── Material provided
(* ===== verification/Verification.v ===== *)
(** * Exact-candidate verification

    [brain_kernel/verification.py]: snapshots of directory trees, the sealed
    evaluation plan, the verification of one candidate with its evidence bundle,
    and acceptance.  A directory is what the sorted walk of it yields; the bundles
    of a machine are a map from their directories to the text of
    [verification.json].  The check runner is host code, a parameter: it may
    raise, and it may change the candidate.  The log is one the reducer has
    admitted, so that the members of a stored plan and base are objects. *)

From S2P Require Import Prelude Sha256 Canonical JsonLines PyLib Schema Contracts Projection KernelStore.
From Stdlib Require Import Ascii.

Module Verification.
Export KernelStore.

Definition _ZERO_SHA : string := String.concat "" (replicate 40 "0").
Definition _TIME : string := "1970-01-01T00:00:00Z".
Definition zero_digest : string := ("sha256:" +:+ String.concat "" (replicate 64 "0"))%stdpp.
Definition refused {A} (m : string) : result A := raise ExactCandidateVerificationError m.

(** ** Trees *)

Inductive entry := File (bytes : string) | Symlink | Other.
Inductive root := LinkedRoot | MissingRoot | Tree (entries : list (string * entry)).

(** [bytes.hex()] *)
Fixpoint hex_bytes (s : string) : string :=
  match s with
  | EmptyString => EmptyString
  | String a s' => String (hex_digit (Z.of_N (code a) / 16)) (String (hex_digit (Z.of_N (code a))) (hex_bytes s'))
  end.

Record TreeSnapshot := { root_digest : string; files : contract }.
Definition files_digest (fs : contract) : string := canonical_digest (JObj [("files", JObj fs)]).

Definition snapshot_entry (fs : contract) (e : string * entry) : result contract :=
  match e.2 with
  | Symlink => refused "candidate tree contains a symbolic link"
  | Other => Ok fs
  | File bytes =>
      if mem ".git" (split_on "/" e.1) then Ok fs
      else
        let? relative := normalize_portable_path (JStr e.1) in
        Ok (dict_set relative (JStr (canonical_digest (JObj [("bytes", JStr (hex_bytes bytes))]))) fs)
  end.
Definition snapshot_tree (r : root) : result TreeSnapshot :=
  match r with
  | LinkedRoot => refused "candidate tree root is a symbolic link"
  | MissingRoot => refused "candidate tree is unavailable"
  | Tree entries =>
      let? fs := rfold snapshot_entry [] entries in
      Ok {| root_digest := files_digest fs; files := fs |}
  end.
(** [asdict(snapshot)] *)
Definition snapshot_document (t : TreeSnapshot) : json := JObj [("root_digest", JStr (root_digest t)); ("files", JObj (files t))].

(** [==] on snapshots *)
Definition same_tree (a b : TreeSnapshot) : bool := String.eqb (root_digest a) (root_digest b) && py_eq (JObj (files a)) (JObj (files b)).

(** ** Plans and results

    An [EvaluationPlan] and an [EvaluationResult] are their fields. *)

Definition evaluation_plan_digest_of (plan : contract) : string := canonical_digest (JObj (pop_key "plan_digest" plan)).
Definition evaluation_result_digest (r : contract) : string := canonical_digest (JObj (pop_key "result_digest" r)).

Definition create_evaluation_plan (plan_id : string) (base_root : root) (acceptance_commands allowed_paths : list string) : result contract :=
  let? base := snapshot_tree base_root in
  let? budget := budget_of (JObj (zip budget_fields (map JInt [0; 0; 0; 0; 0; Z.of_nat (length acceptance_commands); 1; 1]))) in
  let? provisional := check_evaluation_plan
    [("plan_id", JStr plan_id); ("base_commit", JStr _ZERO_SHA); ("base_tree_digest", JStr (root_digest base));
     ("acceptance_commands", strs acceptance_commands); ("environment_requirements", strs ["local-only"]);
     ("allowed_test_paths", strs allowed_paths); ("test_digests", strs []); ("security_checks", strs ["bundle-integrity"]);
     ("contamination_checks", strs ["candidate-mutation"; "path-scope"]);
     ("evaluator_requirements", strs ["distinct-builder-curator"]); ("evidence_bundle_format", JStr "kernel-verification-bundle-v1");
     ("pass_fail_abstain_rules", strs ["passed-only-acceptance"; "abstain-is-not-pass"]); ("regression_budget", budget);
     ("state", JStr (evaluation_value E_SEALED)); ("plan_digest", JStr zero_digest)] in
  check_evaluation_plan (set_key "plan_digest" (JStr (evaluation_plan_digest_of provisional)) provisional).

(** ** Events of the log *)

Definition record : Type := event_row * KernelEvent.

(** An event these modules append: [KernelEvent(...)] at [_TIME]. *)
Definition local_event (id mission kind actor : string) (body : contract) (work : option string) (role : string) (previous : option string)
    : result KernelEvent :=
  check_event (fun fields =>
    {| event_id := id; mission_id := mission; event_type := kind; actor_id := actor; occurred_at := _TIME; payload := fields;
       work_id := work; attempt_id := None; event_actor_role := Some role; event_version := 1; previous_digest := previous |}) (JObj body).

(** [events[-1]["digest"] if events else None] *)
Definition head_of_events (events : list record) : option string := option_map (fun r => digest r.1) (last events).
Definition read_events : M store (list record) := fun s => (list_events s, s).

(** [event["payload"].get(outer, {}).get(inner)] *)
Definition nested (outer inner : string) (e : KernelEvent) : result json :=
  match lookup_key outer (payload e) with
  | None => Ok JNull
  | Some (JObj d) => Ok (get inner d)
  | Some _ => raise AttributeError "object has no attribute 'get'"
  end.

Definition about_work (k : string) (e : KernelEvent) : bool := bool_decide (work_id e = Some k).
(** The records of a kind about a work item whose nested digest is [d]. *)
Fixpoint records_with (kind k outer inner d : string) (events : list record) : result (list record) :=
  match events with
  | [] => Ok []
  | r :: rs =>
      let? here := (if String.eqb (event_type r.2) kind && about_work k r.2 then let? v := nested outer inner r.2 in Ok (py_eq v (JStr d)) else Ok false) in
      let? rest := records_with kind k outer inner d rs in
      Ok (if here then r :: rest else rest)
  end.

(** The mission of the first event about a work item. *)
Definition mission_of_work (k : string) (events : list record) : option string :=
  option_map (fun r => mission_id r.2) (List.find (fun r => about_work k r.2) events).

(** ** Sealing a plan *)

Definition seal_evaluation_plan (k : string) (plan : contract) (base_root : root) (actor recorded : string) : M store Z :=
  guardM (py_eq (get "state" plan) (JStr (evaluation_value E_SEALED)) && py_eq (get "plan_digest" plan) (JStr (evaluation_plan_digest_of plan)))
    ExactCandidateVerificationError "evaluation plan is not canonically sealed" ;*
  let* base := liftR (snapshot_tree base_root) in
  guardM (py_eq (get "base_tree_digest" plan) (JStr (root_digest base)))
    ExactCandidateVerificationError "evaluation base does not match the sealed plan" ;*
  let* events := read_events in
  guardM (negb (bool_decide (length events = 0%nat))) ExactCandidateVerificationError "evaluation plan requires a kernel mission" ;*
  match mission_of_work k events with
  | None => liftR (refused "evaluation plan belongs to unknown work")
  | Some mission =>
      let* e := liftR (local_event ("evaluation-plan:" +:+ evaluation_plan_digest_of plan)%stdpp mission "evaluation.plan.sealed" actor
                         [("plan", JObj plan); ("base", snapshot_document base)] (Some k) "architect" (head_of_events events)) in
      append e None recorded (Some (evaluation_plan_digest_of plan))
  end.

(** [_require_sealed_plan]: the base the plan was sealed with. *)
Definition _require_sealed_plan (k : string) (plan : contract) (events : list record) : result TreeSnapshot :=
  require (py_eq (get "plan_digest" plan) (JStr (evaluation_plan_digest_of plan))) ExactCandidateVerificationError "evaluation plan digest is invalid" ;?
  let? matches := records_with "evaluation.plan.sealed" k "plan" "plan_digest" (evaluation_plan_digest_of plan) events in
  match matches with
  | [m] =>
      match get "base" (payload m.2) with
      | JObj document =>
          match lookup_key "root_digest" document, lookup_key "files" document with
          | Some (JStr d), Some (JObj fs) =>
              require (py_eq (get "base_tree_digest" plan) (JStr d) && String.eqb d (files_digest fs))
                ExactCandidateVerificationError "sealed plan base manifest is invalid" ;?
              Ok {| root_digest := d; files := fs |}
          | Some _, Some (JObj _) => refused "sealed plan base manifest is invalid"
          | _, _ => refused "sealed plan base manifest is malformed"
          end
      | _ => refused "sealed plan has no base manifest"
      end
  | _ => refused "evaluation plan was not sealed for this work"
  end.

(** ** Verifying a candidate *)

(** What a verification works on: the event store, the candidate's directory,
    and the bundles published so far. *)
Record workshop := { w_store : store; w_candidate : root; w_bundles : gmap string string }.
Definition with_store (w : workshop) (s : store) : workshop := {| w_store := s; w_candidate := w_candidate w; w_bundles := w_bundles w |}.
Definition with_candidate (w : workshop) (r : root) : workshop := {| w_store := w_store w; w_candidate := r; w_bundles := w_bundles w |}.
Definition with_bundles (w : workshop) (b : gmap string string) : workshop := {| w_store := w_store w; w_candidate := w_candidate w; w_bundles := b |}.
Definition on_store {A} (m : M store A) : M workshop A := fun w => let '(r, s) := m (w_store w) in (r, with_store w s).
────
Looking at the records above, how many lines contain "Other"? Only the number is needed.

Response to the task »
2